Member of the Ghana Parliament for Amansie Central
- In office 1 October 1969 – 13 January 1972
- President: Edward Akufo-Addo
- Prime Minister: Kofi Abrefa Busia
- Preceded by: Constituency merged
- Succeeded by: Himself
- In office 1979 – 31 December 1981
- President: Hilla Limann
- Preceded by: Himself
- Succeeded by: Constituency abolished

Personal details
- Born: 6 March 1936 (age 90) Kumasi, Ashanti Region, Gold Coast
- Education: St.

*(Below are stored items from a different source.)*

(* ===== verification/Prioritization.v ===== *)
(** * Prioritization: which orders come first

    [crates/broker/src/shared/prioritization.rs]: orders are grouped into
    tiers by the priority level of their requestor, sorted within a tier by the
    configured mode, and the first ones are taken.

    Each call of [sort_by_mode] reads the clock and draws from a random number
    generator; [Entropy] holds what one call reads: the time, the factor drawn
    for the [i]-th order, and a shuffle.  An [i32] level is a [Z]. *)

From S2P Require Import Prelude Market Auction OrderPricing.

Local Open Scope Z_scope.

Definition DEFAULT_PRIORITY_LEVEL : Z := 50.

Inductive UnifiedPriorityMode :=
| ModeRandom
| ModeTimeOrdered
| ModeShortestExpiry
| ModePrice
| ModeCyclePrice
| ModeTightestDeadline (peak_prove_khz : Z).

Inductive OrderPricingPriority := PricingRandom | ObservationTime | PricingShortestExpiry.

Definition mode_of_pricing (mode : OrderPricingPriority) : UnifiedPriorityMode :=
  match mode with
  | PricingRandom => ModeRandom
  | ObservationTime => ModeTimeOrdered
  | PricingShortestExpiry => ModeShortestExpiry
  end.

Inductive OrderCommitmentPriority :=
| CommitRandom
| CommitShortestExpiry
| CommitPrice
| CommitCyclePrice
| CommitTightestDeadline.

Definition from_commitment_priority (priority : OrderCommitmentPriority)
    (peak_prove_khz : option Z) : UnifiedPriorityMode :=
  match priority with
  | CommitRandom => ModeRandom
  | CommitShortestExpiry => ModeShortestExpiry
  | CommitPrice => ModePrice
  | CommitCyclePrice => ModeCyclePrice
  | CommitTightestDeadline =>
      match peak_prove_khz with
      | Some peak_prove_khz => ModeTightestDeadline peak_prove_khz
      | None => ModeShortestExpiry
      end
  end.

(** What one call of [sort_by_mode] reads. *)
Record Entropy := mkEntropy {
  clock : Z;
  factor : nat -> Z;
  shuffle : list OrderRequest -> list OrderRequest
}.

(** [random_range(200..=1000)], and [shuffle] permutes. *)
Record entropy_ok (e : Entropy) : Prop := mk_entropy_ok {
  factor_range i : 200 <= factor e i <= 1000;
  shuffle_perm l : shuffle e l ≡ₚ l
}.

(** [x.unwrap_or_default()] on a [Result<U256, _>]. *)
Definition or_zero {E} (r : result E Z) : Z := match r with Ok a => a | _ => 0 end.

Definition total_reward_amount (o : OrderRequest) (now drawn : Z) : Z :=
  if bool_decide (fulfillment_type o = FulfillAfterLockExpire) then
    let expected := default 0 (expected_reward_eth o) in
    wmul 256 expected drawn / 1000
  else or_zero (price_at (offer (request o)) now).
(** A joined task leaves the registry, by its key or by its panic. *)
Lemma join_inv t o outcome a gone gone' s :
  pricer_inv s gone -> ended s !! t = Some (o, outcome) ->
  (forall r (i : string) h, a !! r ≫= (fun m => m !! i) = Some h -> registered s r i = Some h) ->
  (forall r (i : string) h, a !! r ≫= (fun m => m !! i) = Some h -> (i, r) = key o ->
     (i, r) ∈ gone') ->
  (forall x, x ∈ gone -> x ∈ gone') ->
  pricer_inv (mkPricerState a (running s) (delete t (ended s)) (cancelled s) (next_token s)) gone'.
Proof.
  intros [Hr He Hc Hg Ht] Ho Hsub Hkey Hgone. split; simpl; try done.
  - intros t' ?. destruct (Hr t' ltac:(done)) as [? Hen]. split; [done|].
    destruct (decide (t' = t)) as [->|]; [by rewrite lookup_delete_eq|by rewrite lookup_delete_ne].
  - intros t'. destruct (decide (t' = t)) as [->|Hn].
    + rewrite lookup_delete_eq. by intros [].
    + rewrite lookup_delete_ne by done. apply He.
  - intros r i h Hh. unfold registered in Hh. simpl in Hh.
    destruct (Hg _ _ _ (Hsub _ _ _ Hh)) as (? & ? & Hor). split_and!; [done|done|].
    destruct Hor as [(o' & Ho' & Hk & Hty)|]; [|right; by apply Hgone].
    unfold task_order in *. simpl. destruct (running s !! cancel_token h) as [o2|] eqn:E.
    { left. by exists o'. }
    destruct (decide (cancel_token h = t)) as [Heq|Hn].
    + right. rewrite Heq, Ho in Ho'. injection Ho' as <-. by apply (Hkey r i h).
    + left. exists o'. by rewrite lookup_delete_ne.
  - intros r1 i1 h1 r2 i2 h2 H1 H2. unfold registered in H1, H2. simpl in H1, H2.
    apply Hsub in H1, H2. by apply (Ht r1 i1 h1 r2 i2 h2).
Qed.

Lemma held_spawn o s gone : pricer_inv s gone -> held (spawn o s) ≡ₚ key o :: held s.
Proof.
  intros Hi. unfold held, spawn. simpl. rewrite map_to_list_insert; [done|].
  destruct (running s !! next_token s) eqn:E; [|done].
  destruct (pi_running _ _ Hi (next_token s) ltac:(by eexists)). lia.
Qed.
(* ===== verification/Committer.v ===== *)
(** * Committer: global proving capacity

    [crates/broker/src/order_committer/service.rs] with its [state.rs] and
    [types.rs]: priced orders wait until their target time and until a slot is
    free, are filtered by the time the prover needs, and are dispatched to the
    lockers; completions free the slots.

    The class [CommitterEnv] holds what the service reads and calls: the two
    clocks, the random draws of the prioritization, and the non-blocking send
    on a locker's channel.  [commit_orders] returns, beside the new queue and
    slots, the log of what became of the orders that left the queue: the sends
    and the drops of the source.  The branches of the [select!] of the run loop
    are the events of [LoopEvent], so that a run is a sequence of events; log
    messages and telemetry are not modelled.

    What the clock and the channels answered is observed from outside, in the record
    that [recorded_committer] adds to any environment; [fates_right] relates the log
    to it. *)

From S2P Require Import Prelude Market Auction OrderPricing Prioritization.

Local Open Scope Z_scope.

Inductive CommitmentOutcome := OutcomeSkipped | OutcomeProvingCompleted | OutcomeProvingFailed.

Record CommitmentComplete := mkCompletion {
  cc_order_id : string;
  cc_chain_id : Z;
  cc_outcome : CommitmentOutcome
}.

(** [dispatched_at] is an [Instant] in nanoseconds. *)
Record InFlightOrder := mkInFlight {
  dispatched_at : Z;
  if_total_cycles : option Z;
  if_additional_proof_cycles : Z;
  if_proving_started_at : option Z
}.

Record CommitterConfig := mkCommitterConfig {
  max_concurrent_proofs : nat;
  max_commitment_duration_secs : Z;
  cc_peak_prove_khz : option Z;
  cc_additional_proof_cycles : Z;
  batch_buffer_time_secs : Z;
  order_commitment_priority : OrderCommitmentPriority
}.

Definition MAX_PROVING_BATCH_SIZE : nat := 10.

Inductive SendResult := Sent | Full | Closed.

Class CommitterEnv (W : Type) := {
  clock_now : st W Z;
  instant_now : st W Z;
  draw_entropy : st W (nat -> Entropy);
  try_send : Z -> OrderRequest -> st W SendResult
}.

(** What became of an order that left the queue. *)
Inductive Fate := Dispatched | SkippedForever | NoChannel | ChannelClosed.

#[export] Instance Fate_eq_dec : EqDecision Fate.
Proof. solve_decision. Defined.

(** [collect_priority_levels]: static addresses at the default level, merged
    with the remote lists; the higher level wins. *)
Definition merge_level (merged : gmap Z Z) (entry : Z * Z) : gmap Z Z :=
  let '(address, level) := entry in
  match merged !! address with
  | Some existing => <[address := Z.max existing level]> merged
  | None => <[address := level]> merged
  end.

Definition collect_priority_levels (static_addresses : option (list Z))
    (dynamic_levels : list (list (Z * Z))) : gmap Z Z :=
  let merged := foldl (fun m a => <[a := DEFAULT_PRIORITY_LEVEL]> m) ∅
                  (default [] static_addresses) in
  foldl (fun m pr => foldl merge_level m pr) merged dynamic_levels.

(** [estimate_prover_available_at]; [now] is the clock it reads. *)
Definition committed_cycles (in_flight : gmap string InFlightOrder) : Z :=
  foldr (wadd 64) 0
    (omap (fun o => (fun c => wadd 64 c (if_additional_proof_cycles o)) <$> if_total_cycles o)
       (map_to_list in_flight).*2).

Definition earliest_start (in_flight : gmap string InFlightOrder) : option Z :=
  foldr (fun s m => Some (match m with Some m => Z.min s m | None => s end)) None
    (omap if_proving_started_at (map_to_list in_flight).*2).

Definition estimate_prover_available_at (now : Z) (in_flight : gmap string InFlightOrder)
    (peak_prove_khz : Z) : result unit Z :=
  if bool_decide (in_flight = ∅) then Ok now else
  let started_proving_at := default now (earliest_start in_flight) in
  proof_time_seconds ← checked_div_ceil (div_ceil (committed_cycles in_flight) 1000) peak_prove_khz;
  let prover_available_at := wadd 64 started_proving_at proof_time_seconds in
  mret (if prover_available_at <? now then now else prover_available_at).

Definition proof_cycles (default_additional : Z) (o : OrderRequest) (order_cycles : Z) : Z :=
  wadd 64 order_cycles (default default_additional (additional_proof_cycles o)).

(** The loop of the [peak_prove_khz] filter: kept, queued again, dropped. *)
Fixpoint timing_filter (khz now buffer additional avail : Z) (selected : list OrderRequest)
    : result unit (list OrderRequest * list OrderRequest * list OrderRequest) :=
  match selected with
  | [] => Ok ([], [], [])
  | o :: rest =>
      match total_cycles o with
      | None =>
          '(kept, requeued, dropped) ← timing_filter khz now buffer additional avail rest;
          mret (o :: kept, requeued, dropped)
      | Some order_cycles =>
          proof_time_seconds ←
            checked_div_ceil (div_ceil (proof_cycles additional o order_cycles) 1000) khz;
          let completion_time := wadd 64 avail proof_time_seconds in
          let expiration := expiry o in
          if expiration <? wadd 64 completion_time buffer then
            '(kept, requeued, dropped) ← timing_filter khz now buffer additional avail rest;
            if expiration <? wadd 64 now proof_time_seconds
            then mret (kept, requeued, o :: dropped)
            else mret (kept, o :: requeued, dropped)
          else
            '(kept, requeued, dropped) ←
              timing_filter khz now buffer additional completion_time rest;
            mret (o :: kept, requeued, dropped)
      end
  end.

Definition is_ready (now : Z) (o : OrderRequest) : bool :=
  match target_timestamp o with Some t => t <=? now | None => true end.

Section Committer.
Context {W : Type} `{Externals} `{CommitterEnv W}.
(** The chains with a locker. *)
Context (locker_dispatchers : gset Z).

(** The dispatch loop, with the queue, the slots and the log. *)
Fixpoint dispatch (config : CommitterConfig) (selected pending : list OrderRequest)
    (in_flight : gmap string InFlightOrder)
    : st W (list OrderRequest * gmap string InFlightOrder * list (OrderRequest * Fate)) :=
  match selected with
  | [] => mret (pending, in_flight, [])
  | o :: rest =>
      if bool_decide (chain_id o ∉ locker_dispatchers) then
        '(p, f, log) ← dispatch config rest pending in_flight;
        mret (p, f, (o, NoChannel) :: log)
      else
        at_ ← instant_now;
        started ← clock_now;
        let slot := mkInFlight at_ (total_cycles o)
          (default (cc_additional_proof_cycles config) (additional_proof_cycles o))
          (Some started) in
        let in_flight := <[order_id o := slot]> in_flight in
        sent ← try_send (chain_id o) o;
        match sent with
        | Sent =>
            '(p, f, log) ← dispatch config rest pending in_flight;
            mret (p, f, (o, Dispatched) :: log)
        | Full =>
            dispatch config rest (pending ++ [o]) (delete (order_id o) in_flight)
        | Closed =>
            '(p, f, log) ← dispatch config rest pending (delete (order_id o) in_flight);
            mret (p, f, (o, ChannelClosed) :: log)
        end
  end.

(** The [peak_prove_khz] stage: the kept orders, the queue and the drops. *)
Definition apply_timing (config : CommitterConfig) (in_flight : gmap string InFlightOrder)
    (selected pending : list OrderRequest)
    : ste W unit (list OrderRequest * list OrderRequest * list (OrderRequest * Fate)) :=
  match cc_peak_prove_khz config with
  | None => mret (selected, pending, [])
  | Some khz =>
      now ← lift clock_now;
      avail ← liftr (estimate_prover_available_at now in_flight khz);
      now2 ← lift clock_now;
      '(kept, requeued, dropped) ←
        liftr (timing_filter khz now2 (batch_buffer_time_secs config)
                 (cc_additional_proof_cycles config) avail selected);
      mret (kept, pending ++ requeued, (fun o => (o, SkippedForever)) <$> dropped)
  end.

Augustine's College, Cape Coast
- Alma mater: University of Ghana; Maastricht School of Management;

= Kwame Poku Agyekum =

Ghanaian politician

Kwame Poku Agyekum was a Ghanaian politician and member of the first parliament of the second republic of Ghana. He represented the Amansie Central constituency in parliament on the ticket of the Progress Party.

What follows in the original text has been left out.